Both the line containing "(** What no step takes back. *)" and the line containing "WatchWaiting => reports = []" belong to the span. Output exactly that span from the listing below, and nothing outside it.

DATA RECORDS:

---*---

Inductive watch_step : WatchState -> WatchState -> Prop :=
| wt_end i err s s' : watch_end i err s = Some s' -> watch_step s s'
| wt_mark i s s' : watch_mark i s = Some s' -> watch_step s s'
| wt_look i s s' : watch_look i s = Some s' -> watch_step s s'
| wt_fail i s s' : watch_fail i s = Some s' -> watch_step s s'
| wt_send i s s' : watch_send i s = Some s' -> watch_step s s'
| wt_receive s s' : watch_receive s = Some s' -> watch_step s s'
| wt_close i err s s' : watch_close i err s = Some s' -> watch_step s s'
| wt_net net s : net_step (sw_net s) net -> watch_step s (set_net net s).

(** ** The failed runtime *)

(** A runtime whose TUN has stopped is done, until it is closed. *)
Record down_inv (s : NetState) : Prop := {
  dn_net : net_inv s;
  dn_done : ns_runErr s <> None -> ns_closed s = false -> runtime_Done s = true;
}.

(** A step that keeps the backend, and what is done. *)
Lemma down_grow s s' :
  (ns_runErr s <> None -> ns_closed s = false -> runtime_Done s = true) ->
  ns_backend s' = ns_backend s -> ns_done s ⊆ ns_done s' -> ns_runErr s' = ns_runErr s -> ns_closed s' = ns_closed s ->
  ns_runErr s' <> None -> ns_closed s' = false -> runtime_Done s' = true.
Proof.
  intros Hd Hb Hs Hr Hc. rewrite Hr, Hc. intros H1 H2. specialize (Hd H1 H2). unfold runtime_Done in *. rewrite Hb.
  destruct (ns_backend s); [|done]. apply bool_decide_eq_true in Hd. apply bool_decide_eq_true. set_solver.
Qed.

Lemma failTUN_down err s : down_inv s -> down_inv (failTUN err s).
Proof.
  intros [Hi Hd]. split; [by apply failTUN_inv|]. unfold failTUN.
  destruct (ns_closed s) eqn:Hc; [cbn; by rewrite Hc|]. case_bool_decide as Hr; cbn [orb]; [intros H1 H2; by apply Hd|].
  pose proof (nsi_closed s Hi) as Hcl. rewrite Hc in Hcl. assert (ns_close s = NotClosing) as Hn by (by case_bool_decide).
  destruct (nsi_live s Hi) as (_ & b & Hb & _); [by rewrite Hn|]. intros _ _. unfold runtime_Done. cbv zeta. rewrite Hb. cbn.
  apply bool_decide_eq_true. set_solver.
Qed.

Lemma net_step_down s s' : net_step s s' -> down_inv s -> down_inv s'.
Proof.
  intros Hstep [Hi Hd]. split; [by eapply net_step_inv|].
  assert (forall b t, ns_done t ⊆ ns_done (signalDone b t)) as Hgrow by (intros b t; cbn; set_solver).
  destruct Hstep as [r b s Hr Hb|services r b routes s Hr Hl|r b old s Hr|r b old s Hr|r b err s Hr|b err s|b err s
                    |err s Hl|s Hc Hl|s Hc|s Hc Hl|b s Hc].
  - by apply (down_grow s).
  - destruct (ReplaceVPN_cases services r b routes s) as [[e ->]|(_ & He & routes' & ->)]; [by apply (down_grow s)|].
    cbn. by rewrite He.
  - by apply (down_grow s).
  - by apply (down_grow s).
  - apply (down_grow s); try done. cbn. set_solver.
  - unfold runStack_ended. destruct err as [e|]; [destruct (errors_Is _ _)|];
      by apply (down_grow s); try done; cbn; set_solver.
  - by apply (down_grow s); try done; cbn; set_solver.
  - apply (dn_done _ (failTUN_down err s (Build_down_inv s Hi Hd))).
  - done.
  - cbn. pose proof (nsi_closed s Hi) as Hcl. rewrite Hc in Hcl. by rewrite Hcl.
  - cbn. pose proof (nsi_closed s Hi) as Hcl. rewrite Hc in Hcl. by rewrite Hcl.
  - pose proof (nsi_closed s Hi) as Hcl. rewrite Hc in Hcl. unfold close_taken. destruct b; cbn; by rewrite Hcl.
Qed.

(** What no step takes back. *)
Definition settled (s s' : NetState) : Prop :=
  (ns_closed s = true -> ns_closed s' = true) /\
  (ns_runErr s <> None -> ns_runErr s' <> None).

Lemma failTUN_settled err s :
  settled s (failTUN err s) /\ (ns_closed (failTUN err s) = true \/ ns_runErr (failTUN err s) <> None).
Proof.
  unfold failTUN. destruct (ns_closed s) eqn:Hc; [split; [done|by left]|]. case_bool_decide as Hr; cbn [orb].
  - split; [done|by right].
  - unfold settled. cbv zeta. cbn. destruct (ns_backend s); cbn; rewrite Hc; (split; [done|by right]).
Qed.

Lemma net_step_settled s s' : net_step s s' -> settled s s'.
Proof.
  destruct 1; try done.
  - by destruct (ReplaceVPN_cases services r b routes s) as [[e ->]|(_ & _ & routes' & ->)].
  - unfold runStack_ended. destruct err; [destruct (errors_Is _ _)|]; done.
  - apply failTUN_settled.
  - unfold close_taken. by destruct b.
Qed.

(** ** What is reported *)

Definition reported (i : nat) (sent : list (nat * ServiceStatus)) : list ServiceStatus :=
  omap (fun p => if bool_decide (p.1 = i) then Some p.2 else None) sent.
#[local] Arguments reported : simpl never.

Definition is_TUN (w : Watched) : Prop := if_Type (se_factory (wt_entry w)) = ServiceTypeTUN.

(** The runtime has failed, unless it is being closed. *)
Definition failed_or_closed (net : NetState) : Prop := ns_closed net = true \/ ns_runErr net <> None.

(** The status of a service that is over. *)
Definition stopped_status (w : Watched) (status : ServiceStatus) : Prop :=
  svc_Running status = false /\ svc_Type status = if_Type (se_factory (wt_entry w)).

Definition stopped (w : Watched) : Prop := is_Some (wt_ended w) /\ se_running (wt_entry w) = false.

Definition watched_ok (net : NetState) (reports : list ServiceStatus) (w : Watched) : Prop :=
  match wt_pc w with
  | WatchNone | WatchWaiting => reports = []
  | WatchMarked err | WatchFailing err => reports = [] /\ stopped w
  | WatchSending => reports = [] /\ stopped w /\ (is_TUN w -> failed_or_closed net)
  | WatchOver => stopped w /\
      ((reports = [] /\ ns_closed net = true) \/
       (exists status, reports = [status] /\ stopped_status w status /\ (is_TUN w -> failed_or_closed net)))
  end.

Record watch_inv (s : WatchState) : Prop := {
  wi_net : down_inv (sw_net s);
  wi_services : forall i w, sw_services s !! i = Some w -> watched_ok (sw_net s) (reported i (sw_sent s)) w;
  wi_chan : (sw_sent s).*2 = sw_received s ++ sw_chan s;
}.
(** An address is IPv4 for [FromStdIP] exactly when [To4] takes it. *)
Lemma FromStdIP_To4 ip a :
  bytes_ok ip -> FromStdIP ip = Addr4 a <-> exists ip4, To4 ip = Some ip4 /\ bytes_value ip4 = a.
Proof.
  intros Hok. unfold FromStdIP, AddrFromSlice, To4.
  destruct (bool_decide (len ip = 4)) eqn:E4; simpl.
  { split; [intros [= <-]; eauto|by intros (ip4 & [= <-] & ->)]. }
  destruct (decide (len ip = 16)) as [E16|E16].
  2:{ rewrite (bool_decide_eq_false_2 (len ip = 16)) by done.
      rewrite (bool_decide_eq_false_2 (_ /\ _)) by tauto. split; [done|by intros (? & [=] & _)]. }
  rewrite (bool_decide_eq_true_2 (len ip = 16)) by done. cbn [Unmap].
  assert (length ip = 16%nat) as Hlen by (unfold len in E16; lia).
  assert (bytes_value ip = bytes_value (take 12 ip) * 256 ^ len (drop 12 ip) + bytes_value (drop 12 ip)) as Hv
    by (rewrite <-bytes_value_app; by rewrite take_drop).
  assert (bytes_ok (take 12 ip) /\ bytes_ok (drop 12 ip)) as [Hok1 Hok2] by (by split; [apply Forall_take|apply Forall_drop]).
  assert (len (drop 12 ip) = 4) as Hl4 by (unfold len; rewrite length_drop; lia).
  pose proof (bytes_value_bounds _ Hok2) as B. rewrite Hl4 in *. change (256 ^ 4) with (2 ^ 32) in *.
  destruct (split_word (bytes_value (take 12 ip)) _ B) as [Hs Hland]. rewrite Hv.
  rewrite Hs. rewrite (bool_decide_ext (bytes_value (take 12 ip) = 65535)
    (len ip = 16 /\ take 12 ip = v4InV6Prefix)).
  2:{ split; [|by intros [_ ->]]. intros Hp. split; [done|]. apply bytes_value_inj; [done| | |done].
      - by apply (bool_decide_unpack _).
      - by rewrite length_take, Hlen. }
  destruct (bool_decide (len ip = 16 /\ _)); [|split; [done|by intros (? & [=] & _)]].
  rewrite Hland.
  split; [intros [= <-]; eauto|by intros (ip4 & [= <-] & ->)].
Qed.

Lemma parse_groups_bytes fuel ip e s r e' s' :
  bytes_ok ip -> parse_groups fuel ip e s = Some (r, e', s') -> bytes_ok r.
Proof.
  revert ip e s. induction fuel as [|fuel IH]; intros ip e s Hok H; simpl in H; [by simplify_eq|].
  destruct (hex_group 0 0 s) as [[acc off] rest]. repeat (case_bool_decide; [done|]).
  assert (bytes_ok (ip ++ put_be16 acc)) as Hok' by (apply Forall_app; split; [done|apply put_be16_bytes]).
  destruct rest as [|c rest]; [by simplify_eq|].
  destruct (decide (c = "."%char)) as [->|Hdot].
  { repeat (case_bool_decide; [done|]). destruct (parseIPv4 s) as [v4|] eqn:E; [|done].
    apply parseIPv4_bytes in E as [_ ?]. simplify_eq. by apply Forall_app. }
  destruct (decide (c = ":"%char)) as [->|Hcol].
  2:{ destruct c as [[] [] [] [] [] [] [] []]; first [discriminate H|congruence]. }
  destruct rest as [|d rest]; [done|].
  destruct (decide (d = ":"%char)) as [->|Hd].
  { destruct e; [done|]. destruct rest; [by simplify_eq|]. exact (IH _ _ _ Hok' H). }
  destruct d as [[] [] [] [] [] [] [] []]; first [exact (IH _ _ _ Hok' H)|discriminate H|congruence].
Qed.

Lemma run_groups_bytes e s r : run_groups e s = Some r -> bytes_ok r.
Proof.
  unfold run_groups. destruct (parse_groups 8 [] e s) as [[[ip e'] [|]]|] eqn:E; try done.
  apply parse_groups_bytes in E; [|constructor]. case_bool_decide; destruct e'; intros Hr; simplify_eq; [|done].
  apply Forall_app. split; [by apply Forall_take|]. apply Forall_app. split; [|by apply Forall_drop].
  apply Forall_replicate. unfold byte_ok. lia.
Qed.

Lemma parseIPv6_bytes s r : parseIPv6 s = Some r -> bytes_ok r.
Proof.
  unfold parseIPv6. intros H. pose proof (run_groups_bytes None s r) as Hn.
  destruct s as [|c s]; [exact (Hn H)|].
  destruct (decide (c = ":"%char)) as [->|Hc].
  2:{ destruct c as [[] [] [] [] [] [] [] []]; first [exact (Hn H)|congruence]. }
  destruct s as [|d s]; [exact (Hn H)|].
  destruct (decide (d = ":"%char)) as [->|Hd].
  2:{ destruct d as [[] [] [] [] [] [] [] []]; first [exact (Hn H)|congruence]. }
  destruct s; [|exact (run_groups_bytes _ _ _ H)].
  injection H as <-. change (bytes_ok (replicate 16 0)). apply Forall_replicate. unfold byte_ok. lia.
Qed.

Lemma ParseIP_bytes s ip : ParseIP s = Some ip -> bytes_ok ip.
Proof.
  unfold ParseIP. destruct (List.find _ _) as [c|]; [|done].
  assert (match parseIPv4 (chars s) with Some l => Some (v4InV6Prefix ++ l) | None => None end = Some ip ->
    bytes_ok ip) as H4.
  { destruct (parseIPv4 (chars s)) eqn:E; [|done]. intros H. injection H as <-. apply parseIPv4_bytes in E as [_ ?].
    apply (Forall_app_2 byte_ok v4InV6Prefix); [|done]. by apply (bool_decide_unpack _). }
  assert ((if existsb (fun c => bool_decide (c = "%"%char)) (chars s) then None
           else parseIPv6 (chars s)) = Some ip -> bytes_ok ip) as H6
    by (destruct (existsb _ _); [done|apply parseIPv6_bytes]).
  destruct c as [[] [] [] [] [] [] [] []]; first [exact H4|exact H6|done].
Qed.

---*---

TASK RESPONSE:
(** What no step takes back. *)
Definition settled (s s' : NetState) : Prop :=
  (ns_closed s = true -> ns_closed s' = true) /\
  (ns_runErr s <> None -> ns_runErr s' <> None).

Lemma failTUN_settled err s :
  settled s (failTUN err s) /\ (ns_closed (failTUN err s) = true \/ ns_runErr (failTUN err s) <> None).
Proof.
  unfold failTUN. destruct (ns_closed s) eqn:Hc; [split; [done|by left]|]. case_bool_decide as Hr; cbn [orb].
  - split; [done|by right].
  - unfold settled. cbv zeta. cbn. destruct (ns_backend s); cbn; rewrite Hc; (split; [done|by right]).
Qed.

Lemma net_step_settled s s' : net_step s s' -> settled s s'.
Proof.
  destruct 1; try done.
  - by destruct (ReplaceVPN_cases services r b routes s) as [[e ->]|(_ & _ & routes' & ->)].
  - unfold runStack_ended. destruct err; [destruct (errors_Is _ _)|]; done.
  - apply failTUN_settled.
  - unfold close_taken. by destruct b.
Qed.

(** ** What is reported *)

Definition reported (i : nat) (sent : list (nat * ServiceStatus)) : list ServiceStatus :=
  omap (fun p => if bool_decide (p.1 = i) then Some p.2 else None) sent.
#[local] Arguments reported : simpl never.

Definition is_TUN (w : Watched) : Prop := if_Type (se_factory (wt_entry w)) = ServiceTypeTUN.

(** The runtime has failed, unless it is being closed. *)
Definition failed_or_closed (net : NetState) : Prop := ns_closed net = true \/ ns_runErr net <> None.

(** The status of a service that is over. *)
Definition stopped_status (w : Watched) (status : ServiceStatus) : Prop :=
  svc_Running status = false /\ svc_Type status = if_Type (se_factory (wt_entry w)).

Definition stopped (w : Watched) : Prop := is_Some (wt_ended w) /\ se_running (wt_entry w) = false.

Definition watched_ok (net : NetState) (reports : list ServiceStatus) (w : Watched) : Prop :=
  match wt_pc w with
  | WatchNone | WatchWaiting => reports = []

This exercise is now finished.